3. This special knowledge of one's sins and the sins of all mankind will not be acquired by some time-consuming process, but will be as knowledge that is acquired at a glance.
88. Time and Place of the General Judgment
1. Each soul is judged, in what is called the particular judgment, the instant it leaves its body; that is, each man is judged immediately after death. The general judgment of the last day will not reverse or change any sentence passed in the particular judgment; the purpose of the general judgment is to manifest to all rational creatures the justice of God, as well as his goodness and mercy.
2. It seems likely that the general judgment will take place without words. For all will be judged at once; each will know his own sins and the sins of all others; each, then, will know at once the justice of the judgment in each case. Hence, it seems that the general judgment will be conducted without word-of-mouth discussions. Indeed, it is most probable that the whole judgment will be enacted and received mentally, not audibly.
3. God alone knows the day and the hour of the end of the world and the last judgment. Scripture says (Mark 13:32): "Of that day or hour, no man knoweth"; and (I Thess. 5:2), "The day of the Lord shall so come as a thief in the night."
4. The prophet Joel says (3:2): "I will gather together all nations . . . into the valley of Josephat, and I will plead with them there." This prophecy is usually taken to indicate the place in which the last or general judgment will be held. The valley of Josephat is near Jerusalem, and is overlooked by Mount Olivet from which our Lord ascended into heaven.
89. Persons to be Present at the Last Judgment
1. Christ our Lord will come to judge all men. Scripture says (John 5:22): "The Father hath given all judgment to the Son." Yet there will be holy men associated with our Lord, and these are said to judge, but the active and effectual judgment will be that of Christ alone. The apostles, for instance, are thus to sit in judgment with our Lord, for scripture says (Matt. 19:28): "You [apostles] also shall sit on twelve seats judging the twelve tribes of Israel."
2. Those saints who will be privileged to sit with Christ the judge, and thus to judge with him, will all be saints notable for the virtue of voluntary poverty. For this virtue makes a man free from all creatural influence, and therefore disposes him well for the office of a judge.
3. The angels, who have not man's nature, will not be judges of men. But they will minister to the Judge by gathering all men before his judgment seat (Matt. 13:41).
4. The fallen angels will carry out upon the damned, the sentence of the Judge; for sinners, by their sin, subject themselves voluntarily to the devil and his minions, and it is fitting that they should be punished by the same evil spirits.
5. All human beings without exception, will be present at the general judgment. For we read in scripture (Apoc. 1:7): "Behold, he cometh with the clouds, and every eye shall see him."

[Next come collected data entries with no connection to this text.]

Lemma relife_id (w : nat) (g : stage) (s : World) :
  life_of w s = g -> (w < length (threads s))%nat -> relife w g s = s.
Proof.
  intros Hg Hw. unfold relife, life_of in *.
  destruct (threads s !! w) as [th |] eqn:Hth; [| apply lookup_ge_None in Hth; lia].
  assert (Hsame : alter (set_life g) w (threads s) = threads s).
  { rewrite <- (list_insert_id _ _ _ Hth) at 2. rewrite list_insert_alter.
    apply list_alter_ext; [| reflexivity].
    intros x Hx. rewrite Hth in Hx. injection Hx as <-.
    destruct th as [flag l]. simpl in Hg. subst l. reflexivity. }
  rewrite Hsame. destruct s; reflexivity.
Qed.

(** A pass neither reads nor writes the life of a thread object. *)
Lemma iteration_relife (w : nat) (g : stage) (t : Tick) (s : World) :
  iteration t (relife w g s) =
  (relife w g (fst (iteration t s)), snd (iteration t s)).
Proof.
  rewrite !iteration_cases. simpl prev_color. simpl continuous.
  destruct (pushed t (prev_color s)) as [[c d] | e].
  - cbv zeta. destruct (bulb_set_color t c d (continuous s)) as [e |].
    + destruct (isinstance_OSError e); reflexivity.
    + destruct (continuous s); [reflexivity |].
      simpl. unfold stop_set, relife, with_threads; simpl.
      rewrite alter_commute_life_stop. reflexivity.
  - destruct (isinstance_OSError e); reflexivity.
Qed.

Lemma while_not_stopped_relife (w : nat) (g : stage) (ticks : list Tick) (s : World) :
  while_not_stopped ticks (relife w g s) =
  (relife w g (fst (while_not_stopped ticks s)), snd (while_not_stopped ticks s)).
Proof.
  revert s. induction ticks as [| t ticks IH]; intros s.
  - destruct (stopped (thread s) s) eqn:Hs.
    + rewrite !while_not_stopped_halt; [reflexivity | exact Hs |].
      unfold relife. rewrite stopped_settled. exact Hs.
    + rewrite !while_not_stopped_nil; [reflexivity | exact Hs |].
      unfold relife. rewrite stopped_settled. exact Hs.
  - destruct (stopped (thread s) s) eqn:Hs.
    + rewrite !while_not_stopped_halt; [reflexivity | exact Hs |].
      unfold relife. rewrite stopped_settled. exact Hs.
    + rewrite !while_not_stopped_cons;
        [| exact Hs | unfold relife; rewrite stopped_settled; exact Hs].
      rewrite iteration_relife.
      destruct (iteration t s) as [s1 [[] | e]]; simpl; [apply IH | reflexivity].
Qed.

Lemma iteration_threads (t : Tick) (s : World) :
  threads (fst (iteration t s)) = threads s \/
  threads (fst (iteration t s)) = alter set_stop (thread s) (threads s).
Proof.
  rewrite iteration_cases.
  destruct (pushed t (prev_color s)) as [[c d] | e].
  - cbv zeta. destruct (bulb_set_color t c d (continuous s)) as [e |].
    + destruct (isinstance_OSError e); left; reflexivity.
    + destruct (continuous s); [left | right]; reflexivity.
  - destruct (isinstance_OSError e); left; reflexivity.
Qed.

Lemma iteration_life (w : nat) (t : Tick) (s : World) :
  life_of w (fst (iteration t s)) = life_of w s /\
  length (threads (fst (iteration t s))) = length (threads s).
Proof.
  unfold life_of. destruct (iteration_threads t s) as [-> | ->]; [split; reflexivity |].
  rewrite length_alter, list_lookup_alter. split; [| reflexivity].
  destruct (decide (thread s = w)) as [-> |]; [| reflexivity].
  destruct (threads s !! w); reflexivity.
Qed.

(** Turns offered to a thread that is over change nothing. *)
Lemma execs_turns_over (w : nat) (ticks : list Tick) (s : World) :
  life_of w s <> Looping -> execs (map (Turn w) ticks) s = s.
Proof.
  intros H. induction ticks as [| t ticks IH]; [reflexivity |].
  change (execs (map (Turn w) (t :: ticks)) s)
    with (execs (map (Turn w) ticks) (exec (Turn w t) s)).
  assert (Hstep : exec (Turn w t) s = s).
  { simpl. destruct (life_of w s); try reflexivity. contradiction. }
  rewrite Hstep. exact IH.
Qed.

Lemma last_test_over (w : nat) (s : World) :
  life_of w s <> Looping -> last_test w s = s.
Proof.
  intros H. unfold last_test. destruct (life_of w s); try reflexivity. contradiction.
Qed.

(** The loop of worker [w], taken one turn at a time, comes to what the
    loop as a whole comes to. *)
Lemma loop_stepwise (w : nat) (ticks : list Tick) (s : World) :
  life_of w s = Looping ->
  (w < length (threads s))%nat ->
  last_test w (execs (map (Turn w) ticks) s) =
  match while_not_stopped ticks s with
  | (s', Return Finished) => relife w (Exited Returned) (finished s')
  | (s', r) => relife w (settle r) s'
  end.
Proof.
  revert s. induction ticks as [| t ticks IH]; intros s Hl Hw.
  - change (execs (map (Turn w) []) s) with s.
    unfold last_test. rewrite Hl.
    destruct (stopped (thread s) s) eqn:Hs.
    + rewrite (while_not_stopped_halt _ _ Hs). reflexivity.
    + rewrite (while_not_stopped_nil _ Hs).
      symmetry. apply relife_id; assumption.
  - change (execs (map (Turn w) (t :: ticks)) s)
      with (execs (map (Turn w) ticks) (exec (Turn w t) s)).
    simpl exec. rewrite Hl. unfold act, turn.
    unfold bind at 1, gets at 1. unfold bind at 1, gets at 1.
    destruct (stopped (thread s) s) eqn:Hs.
    + rewrite (while_not_stopped_halt _ _ Hs).
      change ((logger DEBUG "Color match finished.";; ret Finished) s)
        with (finished s, @Return progress Finished).
      cbv iota beta.
      assert (Hover : life_of w (relife w (Exited Returned) (finished s)) <> Looping).
      { unfold relife. rewrite life_of_settled by exact Hw. discriminate. }
      change (with_threads
                (alter (set_life (settle (Return Finished))) w (threads (finished s)))
                (finished s))
        with (relife w (Exited Returned) (finished s)).
      rewrite (execs_turns_over _ _ _ Hover). apply last_test_over. exact Hover.
    + rewrite (while_not_stopped_cons _ _ _ Hs).
      destruct (iteration_life w t s) as [Hl1 Hw1].
      unfold bind at 1.
      destruct (iteration t s) as [s1 [[] | e]]; simpl in Hl1, Hw1.
      * change (let (s', r) := ret Pending s1 in
                with_threads (alter (set_life (settle r)) w (threads s')) s')
          with (relife w Looping s1).
        rewrite relife_id by congruence.
        apply IH; congruence.
      * assert (Hover : life_of w (relife w (settle (Raise e)) s1) <> Looping).
        { unfold relife. rewrite life_of_settled by congruence. discriminate. }
        cbv iota beta.
        change (with_threads (alter (set_life (settle (Raise e))) w (threads s1)) s1)
          with (relife w (settle (Raise e)) s1).
        rewrite (execs_turns_over _ _ _ Hover). apply last_test_over. exact Hover.
Qed.

(** [run] and the step-by-step worker agree: a started thread that enters
    [match_color], is given its turns one after another and tests its loop
    condition a last time is where [run] leaves it. *)
Lemma run_stepwise (w : nat) (parent_hsbk : Color) (ticks : list Tick) (s : World) :
  life_of w s = Entered ->
  (w < length (threads s))%nat ->
  run w parent_hsbk ticks s =
  last_test w (execs (Enter w parent_hsbk :: map (Turn w) ticks) s).
Proof.
  intros Hl Hw.
  change (execs (Enter w parent_hsbk :: map (Turn w) ticks) s)
    with (execs (map (Turn w) ticks) (exec (Enter w parent_hsbk) s)).
  simpl exec. rewrite Hl.
  change (act w (enter parent_hsbk) s) with (relife w Looping (entered parent_hsbk s)).
  rewrite loop_stepwise.
  - rewrite while_not_stopped_relife.
    unfold run, act. rewrite match_color_unfold.
    destruct (while_not_stopped ticks (entered parent_hsbk s)) as [s1 [[] | e]];
      simpl; unfold finished, relife, with_threads, with_log; simpl; f_equal;
      rewrite list_alter_alter_eq; (apply list_alter_ext; [| reflexivity]);
      intros [] _; reflexivity.
  - unfold relife. apply life_of_settled. exact Hw.
  - unfold relife. simpl. rewrite length_alter. exact Hw.
Qed.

6. The good who love God perfectly will be submitted to no judgment beyond being assigned to their reward. The good who are imperfect will be judged as to their imperfections, but will be saved.
7. The evil will be judged and sentenced to eternal punishment of a degree and intensity determined by the degree of their guilt.
8. The angels will not be judged at the general judgment of mankind. For the judgment of angels has already occurred. Scripture says (John 16:11): "The prince of this world [that is, the devil, a fallen angel] is already judged."
90. Christ, the Judge
1. Christ as man will judge mankind at the last day. Our Lord is God the Son who became man by assuming human nature. When His true humanity is emphasized, scripture calls him "the Son of man." And we read (John 5:27): "He hath given him power to do judgment because he is the Son of man." Christ is our Lord and master because he is God; but he is also our Lord and master because he redeemed us by dying for us as man. Hence, as man he has authority to judge us.
2. Christ will come "with great power and majesty" (Luke 21:27) to judge mankind. He will come in the glorified body in which he appeared after his Resurrection. He who came in weakness and "in the body of our lowness" (Phil. 3:21) to be our redeemer, will come in strength and majesty to be our judge.
3. At the final judgment the wicked will behold Christ as man, and, at the same time, will thoroughly realize that he is God. But they will not behold his divinity directly, for, if they did, they would be filled with joy, which is contrary to their condition and their perverse will.
91. The World After the Last Judgment1. In Isaias we read (65:17): "Behold, I create new heavens and a new earth, and the former things shall not be in remembrance." And the Apocalypse says (21:1): "I saw a new heaven and a new earth. For the first heaven, and the first earth was gone." The earth will be renewed after the last or general judgment. All bodily things were created for man, and when man is renewed in the resurrection of the body, the earth should receive a splendor of renewal for renewed man.
2. "Time shall be no longer," says the Apocalypse (10:6). It appears then that the movement of the heavenly bodies must cease, for it is this movement which enables man to measure time; the movement itself is the reality of time.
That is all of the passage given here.